La France est pointée du doigt par la Commission européenne pour son retard dans la transposition du règlement européen sur la liberté des médias (European Media Freedom Act, EMFA). Selon un rapport publié jeudi 8 août, Paris accuse plus d'un an de retard dans la mise en œuvre de ce texte, qui devait être appliqué dans tous les États membres avant le 8 août 2024.
Un retard préoccupant pour la Commission
Le règlement, adopté en 2022, vise à protéger le pluralisme et l'indépendance des médias dans l'Union européenne. Il impose notamment aux États de garantir l'indépendance des régulateurs nationaux, de prévoir des mesures de transparence sur la propriété des médias et de protéger les journalistes contre les écoutes et la surveillance. La Commission européenne a adressé un avertissement formel à la France, lui demandant de se conformer rapidement à ses obligations. « La France doit accélérer le mouvement », a déclaré un porte-parole de la Commission, soulignant que « la protection des médias est un pilier de notre démocratie ».
Le ministère de la Culture français, interrogé, a indiqué que le projet de loi de transposition était en préparation et qu'il serait présenté au Parlement à l'automne. « Nous travaillons activement à la mise en conformité de notre droit national avec ce règlement », a-t-il précisé, sans donner de calendrier précis.

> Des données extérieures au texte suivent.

(** A rule whose body leaves out the CPU target is saved with the target 0, which every load
    meets: an application that does nothing is scaled to the maximum. *)
Theorem missing_target_scales_idle_app now fails p p' cl id body a es :
  Update now fails p (tenant_app p cl id false) (Some body) = (p', 200) →
  fails Select = false → representable (rule body) →
  CPUTarget (rule body) = 0 → 0 ≤ RAMTarget (rule body) ≤ 100 →
  apps p' !! id = Some a → min_int64 ≤ Replicas a ≤ MaxReplicas (rule (clamp body)) →
  Forall idle es → 2 * (MaxReplicas (rule (clamp body)) - Replicas a) ≤ zlen es →
  ∃ cfg, Get fails now (kv p') "autoscale" id no_config = Ok cfg ∧
         apps (evaluations cfg id p' es) !! id = Some (with_replicas a (MaxReplicas cfg)).
Proof.
  intros Hu Hf Hrep Hc Hm Ha Hr Hes Hlen. exists (rule (clamp body)). split.
  - unfold Update, tenant_app in Hu. repeat (case_match; simplify_eq).
    match goal with H : Set_ _ _ _ _ _ _ _ = _ |- _ => apply Set_spec in H as [[_ ?]|(d & Hd & _ & ->)] end; [done|].
    apply (inj Some) in Hd as <-.
    unfold with_kv. cbn [kv]. rewrite Get_upsert, decide_True by done. cbn [expiry Z.ltb Z.compare andb].
    rewrite evaluator_reads_rule; [done|]. by apply clamp_sane.
  - destruct (clamp_sane _ Hrep) as [Hci _]. cbn in Hci. unfold config_ints in Hci. rewrite !Forall_cons in Hci.
    apply loaded_to_max; [|apply (Forall_impl idle); [done|]|apply Hci|done..].
    + unfold percent_targets. change (CPUTarget (rule (clamp body))) with (CPUTarget (rule body)).
      change (RAMTarget (rule (clamp body))) with (RAMTarget (rule body)). lia.
    + intros e [? ? ? (cpu & mem & ? & ? & ? & Hz)]. split; try done.
      exists cpu, mem. split_and!; [done..|]. left. unfold at_target.
      change (CPUTarget (rule (clamp body))) with (CPUTarget (rule body)). by rewrite Hc.
Qed.
Definition raw_lines (l : list ascii) : list (list ascii) :=
  let ls := split_on (byte 10) l in
  match last ls with Some [] => take (length ls - 1) ls | _ => ls end.

(** The lines that are scanned, and whether the scan stopped at a long one. *)
Fixpoint scan_lines (ls : list (list ascii)) : list string * bool :=
  match ls with
  | [] => ([], false)
  | l :: ls => if (MaxScanTokenSize <=? length l)%nat then ([], true)
               else let '(rest, stopped) := scan_lines ls in (str (drop_cr l) :: rest, stopped)
  end.

Definition Scan (content : string) : list string * bool := scan_lines (raw_lines (bytes content)).

(** [strconv.ParseUint(s, 10, 64)] *)
Definition ParseUint (s : string) : option Z :=
  match bytes s with
  | [] => None
  | l => n ← digits_val 0 l; if n <? 2 ^ 64 then Some n else None
  end.

(** ** CPU *)

(** src/internal/resource/host_linux.go:26-29 cpuSample *)
Record cpuSample := { total : Z; idle : Z }.

(** src/internal/resource/host_linux.go:34-38 hostStats *)
Record hostStats := { lastCPU : cpuSample; haveLast : bool }.

Definition newHostStats : hostStats := {| lastCPU := {| total := 0; idle := 0 |}; haveLast := false |}.

(** src/internal/resource/host_linux.go:94-107 readCPUSample.loop *)
Fixpoint sum_fields (i : nat) (fs : list string) (s : cpuSample) : option cpuSample :=
  match fs with
  | [] => Some s
  | f :: fs =>
      n ← ParseUint f;
      sum_fields (S i) fs
        {| total := u64 (total s + n);
           idle := if decide (i = 3%nat ∨ i = 4%nat) then u64 (idle s + n) else idle s |}
  end.

(** [content] is [/proc/stat], [None] if it cannot be opened.
    src/internal/resource/host_linux.go:77-108 readCPUSample *)
Definition readCPUSample (content : option string) : option cpuSample :=
  c ← content;
  match (Scan c).1 with
  | [] => None
  | line :: _ =>
      if negb (HasPrefix line "cpu ") && negb (HasPrefix line (str (bytes "cpu" ++ [byte 9]))) then None
      else sum_fields 0 (drop 1 (Fields line)) {| total := 0; idle := 0 |}
  end.

(** src/internal/resource/host_linux.go:46-70 hostStats.CPUPercent *)
Definition CPUPercent (h : hostStats) (content : option string) : hostStats * option f64 :=
  match readCPUSample content with
  | None => (h, None)
  | Some cur =>
      let h' := {| lastCPU := cur; haveLast := true |} in
      if negb (haveLast h) then (h', Some f64_zero)
      else
        let totalDelta := u64 (total cur - total (lastCPU h)) in
        let idleDelta := u64 (idle cur - idle (lastCPU h)) in
        if totalDelta =? 0 then (h', Some f64_zero)
        else
          let busy := u64 (totalDelta - idleDelta) in
          (h', Some (f64_div (f64_mul (f64_of_Z busy) (f64_of_Z 100)) (f64_of_Z totalDelta)))
  end.

(** ** Memory, disk, network, load *)

(** src/internal/resource/host_linux.go:150-160 parseMeminfoKB *)
Definition parseMeminfoKB (line : string) : Z :=
  match Fields line with
  | _ :: f :: _ => default 0 (Atoi f)
  | _ => 0
  end.

(** src/internal/resource/host_linux.go:124-135 hostStats.MemoryMB.loop *)
Fixpoint meminfo (lines : list string) (tot avail : Z) : Z * Z * bool :=
  match lines with
  | [] => (tot, avail, false)
  | line :: lines =>
      let '(tot, avail) :=
        if HasPrefix line "MemTotal:" then (parseMeminfoKB line, avail)
        else if HasPrefix line "MemAvailable:" then (tot, parseMeminfoKB line)
        else (tot, avail) in
      if (0 <? tot) && (0 <? avail) then (tot, avail, true) else meminfo lines tot avail
  end.

(** Used and total MB; a scan that stopped early is an error unless both rows came before.
    src/internal/resource/host_linux.go:115-145 hostStats.MemoryMB *)
Definition MemoryMB (content : option string) : option (Z * Z) :=
  c ← content;
  let '(lines, stopped) := Scan c in
  let '(tot, avail, found) := meminfo lines 0 0 in
  if stopped && negb found then None
  else if tot =? 0 then None
  else Some (i64 (tot - avail) `quot` 1024, tot `quot` 1024).

(** [statfs]: block size, blocks and available blocks.
    src/internal/resource/host_linux.go:165-175 hostStats.DiskMB *)
Definition DiskMB (stat : option (Z * Z * Z)) : option (Z * Z) :=
  '(bsize, blocks, bavail) ← stat;
  let totalBytes := i64 (i64 blocks * bsize) in
  let freeBytes := i64 (i64 bavail * bsize) in
  Some (i64 (totalBytes - freeBytes) `quot` Metrics.mb, totalBytes `quot` Metrics.mb).

(** One row: the bytes received and sent it adds.
    src/internal/resource/host_linux.go:200-217 hostStats.NetworkMB.row *)
Definition net_row (line : string) : Z * Z :=
  match index_of [":"%char] (bytes line) with
  | None => (0, 0)
  | Some i =>
      let iface := TrimSpace (str (take i (bytes line))) in
      if bool_decide (iface = "") || bool_decide (iface = "lo") then (0, 0)
      else
        let fs := Fields (str (drop (i + 1) (bytes line))) in
        if (length fs <? 10)%nat then (0, 0)
        else (default 0 (fs !! 0%nat ≫= Atoi), default 0 (fs !! 8%nat ≫= Atoi))
  end.

(** src/internal/resource/host_linux.go:180-220 hostStats.NetworkMB *)
Definition NetworkMB (content : option string) : option (Z * Z) :=
  c ← content;
  let '(rx, tx) := foldl (λ acc line, let '(r, x) := net_row line in (i64 (acc.1 + r), i64 (acc.2 + x)))
                     (0, 0) (drop 2 (Scan c).1) in
  Some (rx `quot` Metrics.mb, tx `quot` Metrics.mb).

(** src/internal/resource/host_linux.go:223-241 hostStats.LoadAvg *)
Definition LoadAvg (content : option string) : option (list f64) :=
  c ← content;
  match Fields c with
  | a :: b :: d :: _ => mapM (λ f, GoScan.ParseFloat (bytes f)) [a; b; d]
  | _ => None
  end.

Definition nl : string := str [byte 10].

Example net_example :
  NetworkMB (Some ("Inter-|   Receive" +:+ nl +:+ " face |bytes" +:+ nl +:+
    "    lo: 9999999 1 0 0 0 0 0 0 9999999 1 0 0 0 0 0 0" +:+ nl +:+
    "  eth0: 10485760 1 0 0 0 0 0 0 2097152 1 0 0 0 0 0 0" +:+ nl)) = Some (10, 2).
Proof. vm_compute. reflexivity. Qed.

Example mem_example :
  MemoryMB (Some ("MemTotal:       2048000 kB" +:+ nl +:+ "MemFree: 5 kB" +:+ nl +:+ "MemAvailable:   1024000 kB" +:+ nl))
  = Some (1000, 2000).
Proof. vm_compute. reflexivity. Qed.

Example load_example :
  LoadAvg (Some ("0.50 1 2.25 1/200 999" +:+ nl)) =
  Some [f64_div (f64_of_Z 1) (f64_of_Z 2); f64_of_Z 1; f64_div (f64_of_Z 9) (f64_of_Z 4)].
Proof. vm_compute. reflexivity. Qed.

(** ** Reading a row of counters *)

Lemma split_on_first c w l : c ∉ w → split_on c (w ++ c :: l) = w :: split_on c l.
Proof.
  induction w as [|x w IH]; intros Hc; cbn.
  - by rewrite decide_True.
  - apply not_elem_of_cons in Hc as [? Hc]. by rewrite decide_False, IH.
Qed.

Lemma scan_first w rest :
  w ≠ [] → byte 10 ∉ w → last w ≠ Some (byte 13) → (length w < MaxScanTokenSize)%nat →
  ∃ ls, (Scan (str (w ++ byte 10 :: rest))).1 = str w :: ls.
Proof.
  intros Hne Hnl Hcr Hlen. unfold Scan, raw_lines. rewrite bytes_str, split_on_first by done.
  assert (∃ ls, (match last (w :: split_on (byte 10) rest) with
                 | Some [] => take (length (w :: split_on (byte 10) rest) - 1) (w :: split_on (byte 10) rest)
                 | _ => w :: split_on (byte 10) rest
                 end) = w :: ls) as [ls ->].
  { destruct (last (w :: split_on (byte 10) rest)) as [[|]|]; [|by eexists..].
    destruct (split_on (byte 10) rest) eqn:E; [by apply split_on_nonempty in E|]. cbn. by eexists. }
  cbn [scan_lines]. rewrite (proj2 (Nat.leb_gt _ _) Hlen). destruct (scan_lines ls). cbn [fst].
  assert (drop_cr w = w) as ->; [|by eexists].
  unfold drop_cr. destruct (last w); [|done]. by rewrite decide_False by congruence.
Qed.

Des conséquences pour le paysage médiatique français
Ce retard pourrait avoir des conséquences concrètes pour les médias français. En l'absence de transposition, les dispositions du règlement ne sont pas applicables directement en droit national, ce qui laisse une zone d'incertitude juridique. Par exemple, les garanties prévues pour les journalistes contre les logiciels espions ne sont pas encore en vigueur en France. De plus, la France risque une procédure en manquement devant la Cour de justice de l'Union européenne, avec des sanctions financières potentielles.
Selon un rapport de l'Observatoire européen des médias, seuls six États membres ont transposé le règlement dans les délais, tandis que la majorité des autres pays sont également en retard. La France, cependant, est l'un des plus mauvais élèves, avec plus de douze mois de décalage.
La réaction des acteurs du secteur
Les organisations de journalistes ont exprimé leur inquiétude. « Ce retard est inacceptable. La France se doit d'être exemplaire en matière de liberté de la presse », a déclaré la secrétaire générale de la Société des journalistes de France, dans un communiqué. Elle a appelé le gouvernement à faire de cette transposition une priorité législative.
Le débat s'annonce vif au Parlement, certains députés estimant que le règlement empiète sur les prérogatives nationales en matière de régulation des médias. D'autres, au contraire, jugent que la France doit saisir cette opportunité pour renforcer l'indépendance de son régulateur, l'Arcom.
Vers une procédure de sanction ?
La Commission européenne a indiqué qu'elle suivrait de près l'évolution de la situation et n'excluait pas de saisir la Cour de justice. « Nous avons des outils pour faire respecter le droit européen, et nous n'hésiterons pas à les utiliser », a averti le porte-parole. La France a jusqu'à la fin de l'année pour présenter un calendrier de transposition, sous peine de voir s'engager une procédure contentieuse.